Le Temps: Le luxe pour vous?
André Wilms: Je ne crache pas dessus. Mais quand on vient d’un monde pas luxueux, on s’imagine des choses fausses. Mon seul luxe, ce serait de faire comme Samuel Beckett, qui, lui, avait le sens du luxe. Un jour, il a arrêté de s’habiller. Et il s’est acheté quinze mêmes costumes faits sur mesure et quinze mêmes paires de pompes. Pour moi, ça, c’est le luxe. Tous les jours la même chose, mais parfaitement taillé. Clochard de luxe, comme était Beckett avec son whisky qui était très cher.
– Vous l’avez croisé?
– Une fois. J’étais tellement terrorisé que je n’ai pas osé lui parler. Je jouais une pièce qu’il est venu voir. Quand il est entré, toutes les femmes ont fait «aahhc». Il avait 70 ans. Il avait un manteau de clodo, mais vraiment chiadé, et une de ces têtes! C’était un miracle. Clint Eastwood, qui n’est pas un très grand acteur, fait le même effet. Quand il rentre dans une pièce, tu es mort. Au fond, mon luxe, ce serait d’être Gary Cooper, avec le même costume que Beckett.

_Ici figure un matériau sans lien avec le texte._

Lemma C5_early_exits_witness :
  parse (po_stored only_help) 2 false newParser
  = (Returned false,
     wrote_sout desc (parse_until_EarlyExits only_help newParser).2)
  /\ parse (po_stored only_version) 2 false newParser
     = (Exited 0,
        wrote_sout version_text (parse_until_EarlyExits only_version newParser).2)
  /\ parse (po_stored only_license) 2 false newParser
     = (Exited 0,
        wrote_sout (licenseText +:+ endl)
          (wrote_sout (otherLicenses +:+ endl)
             (parse_until_EarlyExits only_license newParser).2))
  /\ parse (po_stored help_color_no_color) 4 false newParser
     = (Returned false,
        wrote_serr ("Option color and no-color are mutually exclusive." +:+ endl)
          (reset_hasOutput newParser).2).
Proof.
  split; [| split; [| split]].
  - refine (proj1 (proj1 (C5_early_exits only_help 2 false newParser) _ _) _).
    + apply cont_eta. vm_compute. reflexivity.
    + vm_compute. reflexivity.
  - refine (proj1 (proj2 (proj1 (C5_early_exits only_version 2 false newParser)
                            _ _)) _ _).
    + apply cont_eta. vm_compute. reflexivity.
    + vm_compute. reflexivity.
    + vm_compute. lia.
  - refine (proj2 (proj2 (proj1 (C5_early_exits only_license 2 false newParser)
                            _ _)) _ _ _).
    + apply cont_eta. vm_compute. reflexivity.
    + vm_compute. reflexivity.
    + vm_compute. reflexivity.
    + vm_compute. lia.
  - refine (proj2 (C5_early_exits help_color_no_color 4 false newParser) _ _).
    + vm_compute. lia.
    + vm_compute. lia.
Defined.

(** C5, the claim as stated: with [--help --color --no-color] the
    exclusivity check rejects the invocation, and no help text is written. *)
Lemma C5_early_exits_counterexample :
  0 < count help_color_no_color g_argHelp
  /\ (parse (po_stored help_color_no_color) 4 false newParser).1 = Returned false
  /\ m_sout (parse (po_stored help_color_no_color) 4 false newParser).2 = ""
  /\ m_serr (parse (po_stored help_color_no_color) 4 false newParser).2
     = "Option color and no-color are mutually exclusive." +:+ endl.
Proof.
  split; [vm_compute; lia |]. repeat split; vm_compute; reflexivity.
Qed.

Lemma C6_yul_optimizations_witness :
  parse (po_stored steps_only) 3 false newParser
  = (Returned false,
     wrote_serr ("--yul-optimizations is invalid if Yul optimizer is disabled"
                 +:+ endl)
       (optimizer_flags_assigned steps_only
          (parse_until_CompilerOptimizer steps_only 3 false newParser).2))
  /\ parse (po_stored steps_optimize_no_yul) 5 false newParser
     = (Returned false,
        wrote_serr ("--yul-optimizations is invalid if Yul optimizer is disabled"
                    +:+ endl)
          (optimizer_flags_assigned steps_optimize_no_yul
             (parse_until_CompilerOptimizer steps_optimize_no_yul 5 false newParser).2))
  /\ parse (po_stored steps_nested) 4 false newParser
     = (Returned false,
        wrote_serr ("Invalid optimizer step sequence in --yul-optimizations: "
                    +:+ "Nested brackets are not supported" +:+ endl)
          (optimizer_flags_assigned steps_nested
             (parse_until_CompilerOptimizer steps_nested 4 false newParser).2))
  /\ exists st',
       parse (po_stored steps_optimize) 4 false newParser = (Returned true, st')
       /\ yulOptimiserSteps (m_options st') = Some "dhfoDgvulfnTUtnIf".
Proof.
  split; [| split; [| split]].
  - refine (proj1 (C6_yul_optimizations steps_only 3 false newParser _
                     "dhfoDgvulfnTUtnIf" _ _ _) _).
    + apply cont_eta. vm_compute. reflexivity.
    + vm_compute. reflexivity.
    + vm_compute. reflexivity.
    + left. vm_compute. reflexivity.
  - refine (proj1 (C6_yul_optimizations steps_optimize_no_yul 5 false newParser _
                     "dhfoDgvulfnTUtnIf" _ _ _) _).
    + apply cont_eta. vm_compute. reflexivity.
    + vm_compute. reflexivity.
    + vm_compute. reflexivity.
    + right. vm_compute. lia.
  - refine (proj1 (proj2 (C6_yul_optimizations steps_nested 4 false newParser _
                            "dhf[o[D]]" _ _ _)) _ _ _ _).
    + apply cont_eta. vm_compute. reflexivity.
    + vm_compute. reflexivity.
    + vm_compute. reflexivity.
    + vm_compute. lia.
    + vm_compute. reflexivity.
    + vm_compute. reflexivity.
  - refine (proj2 (proj2 (C6_yul_optimizations steps_optimize 4 false newParser _
                            "dhfoDgvulfnTUtnIf" _ _ _)) _ _ _).
    + apply cont_eta. vm_compute. reflexivity.
    + vm_compute. reflexivity.
    + vm_compute. reflexivity.
    + vm_compute. lia.
    + vm_compute. reflexivity.
    + vm_compute. reflexivity.
Defined.

Lemma C7_duplicate_library_witness :
  parse (po_stored duplicate_libraries) 5 false newParser
  = (Returned false,
     wrote_serr (duplicate_diagnostic "A")
       (for_each [ "A=" +:+ address1; "B=" +:+ address2 ] parseLibrary
          (parse_until_Libraries duplicate_libraries 5 false newParser).2).2)
  /\ dom (libraries
            (m_options (parse (po_stored duplicate_libraries) 5 false newParser).2))
     = {[ "A"; "B" ]}.
Proof.
  assert (Hargs : duplicate_libraries !! g_argLibraries
                  = Some (strings_value libraries_twice))
    by (vm_compute; reflexivity).
  assert (Htokens : flat_map libraryTokens libraries_twice
                    = ([ "A=" +:+ address1; "B=" +:+ address2 ]
                       ++ ("A=" +:+ address2) :: [ "C=" +:+ address1 ])%list)
    by (vm_compute; reflexivity).
  assert (Hin : In ("A=" +:+ address1) [ "A=" +:+ address1; "B=" +:+ address2 ])
    by (left; reflexivity).
  assert (Hearlier : specifierName ("A=" +:+ address1) = Some "A")
    by (vm_compute; reflexivity).
  assert (Hlib : specifierName ("A=" +:+ address2) = Some "A")
    by (vm_compute; reflexivity).
  pose proof (C7_duplicate_library duplicate_libraries libraries_twice
    [ "A=" +:+ address1; "B=" +:+ address2 ] [ "C=" +:+ address1 ]
    ("A=" +:+ address1) ("A=" +:+ address2) "A"
    (parse_until_Libraries duplicate_libraries 5 false newParser).2
    (for_each [ "A=" +:+ address1; "B=" +:+ address2 ] parseLibrary
       (parse_until_Libraries duplicate_libraries 5 false newParser).2).2
    Hargs Htokens) as Hduplicate.
  destruct Hduplicate as (_ & _ & Hparse);
    [ apply cont_eta; vm_compute; reflexivity
    | exact Hin | discriminate | exact Hearlier | discriminate | exact Hlib |].
  split.
  - apply Hparse. apply cont_eta. vm_compute. reflexivity.
  - vm_compute. reflexivity.
Defined.

Lemma C8_remapping_targets_witness :
  parseInputPath remapping_directory newParser
  = (Cont tt,
     remapping_recorded
       {| context := "ctx"; prefix := "a/b"; target := "/usr/lib/" |}
       "/usr/lib/" newParser)
  /\ allowedDirectories
       (m_options (parseInputPath remapping_directory newParser).2)
     = {[ "/usr/lib" ]}
  /\ sourceFilePaths
       (m_options (parse (po_stored with_remappings) 4 false newParser).2)
     = {[ "c.sol" ]}
  /\ allowedDirectories
       (m_options (parse (po_stored with_remappings) 4 false newParser).2)
     = {[ "/usr/lib" ]}.
Proof.
  assert (Heq : find_char "=" remapping_directory = Some 7) by reflexivity.
  assert (Hr : parseRemapping remapping_directory
               = Some {| context := "ctx"; prefix := "a/b"; target := "/usr/lib/" |})
    by (vm_compute; reflexivity).
  pose proof (C8_remapping_targets remapping_directory 7 _ newParser Heq Hr)
    as (Hrun & _ & _ & Hallowed & _).
  split; [exact Hrun |]. split; [| split].
  - rewrite Hrun. cbn [snd]. rewrite Hallowed. vm_compute. reflexivity.
  - vm_compute. reflexivity.
  - vm_compute. reflexivity.
Defined.

(** C8, the claim as stated: the target of [x=/usr/lib/foo] ends in the
    file name [foo], not in [.], and all the same the allowed directory is
    [/usr/lib], the file name being stripped. *)
Lemma C8_remapping_targets_counterexample :
  path_filename "/usr/lib/foo" = "foo"
  /\ allowedDirectories (m_options (parseInputPath remapping_file newParser).2)
     = {[ "/usr/lib" ]}
  /\ "/usr/lib/foo"
     ∉ allowedDirectories (m_options (parseInputPath remapping_file newParser).2).
Proof.
  split; [vm_compute; reflexivity |].
  assert (Hdirs :
    allowedDirectories (m_options (parseInputPath remapping_file newParser).2)
    = {[ "/usr/lib" ]}) by (vm_compute; reflexivity).
  split; [exact Hdirs |]. rewrite Hdirs.
  intros Hin. apply elem_of_singleton in Hin. discriminate Hin.
Qed.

– Quatre spectacles à La Bâtie, c’est une épreuve sportive. Quelle discipline pendant dix jours?
– Il faut que j’arrête de fumer. Et que je ne boive pas trop. Parce que l’alcool n’améliore en rien les performances.
– Vraiment?
– Au cinéma, oui. Cela te donne un air idiot intéressant. Au théâtre, ça empâte la bouche. Il y a des acteurs qui arrivent à jouer avec l’alcool. Robert Mitchum, par exemple – qui est l’acteur que j’admire le plus avec Buster Keaton –, lui, il arrivait à jouer bourré. Mais moi pas. Bon, lui, il fait 1m90, il a été boxeur, il fumait du shit, et il tenait le bon coup.
– Est-ce que l’acteur peut improviser comme le jazzman?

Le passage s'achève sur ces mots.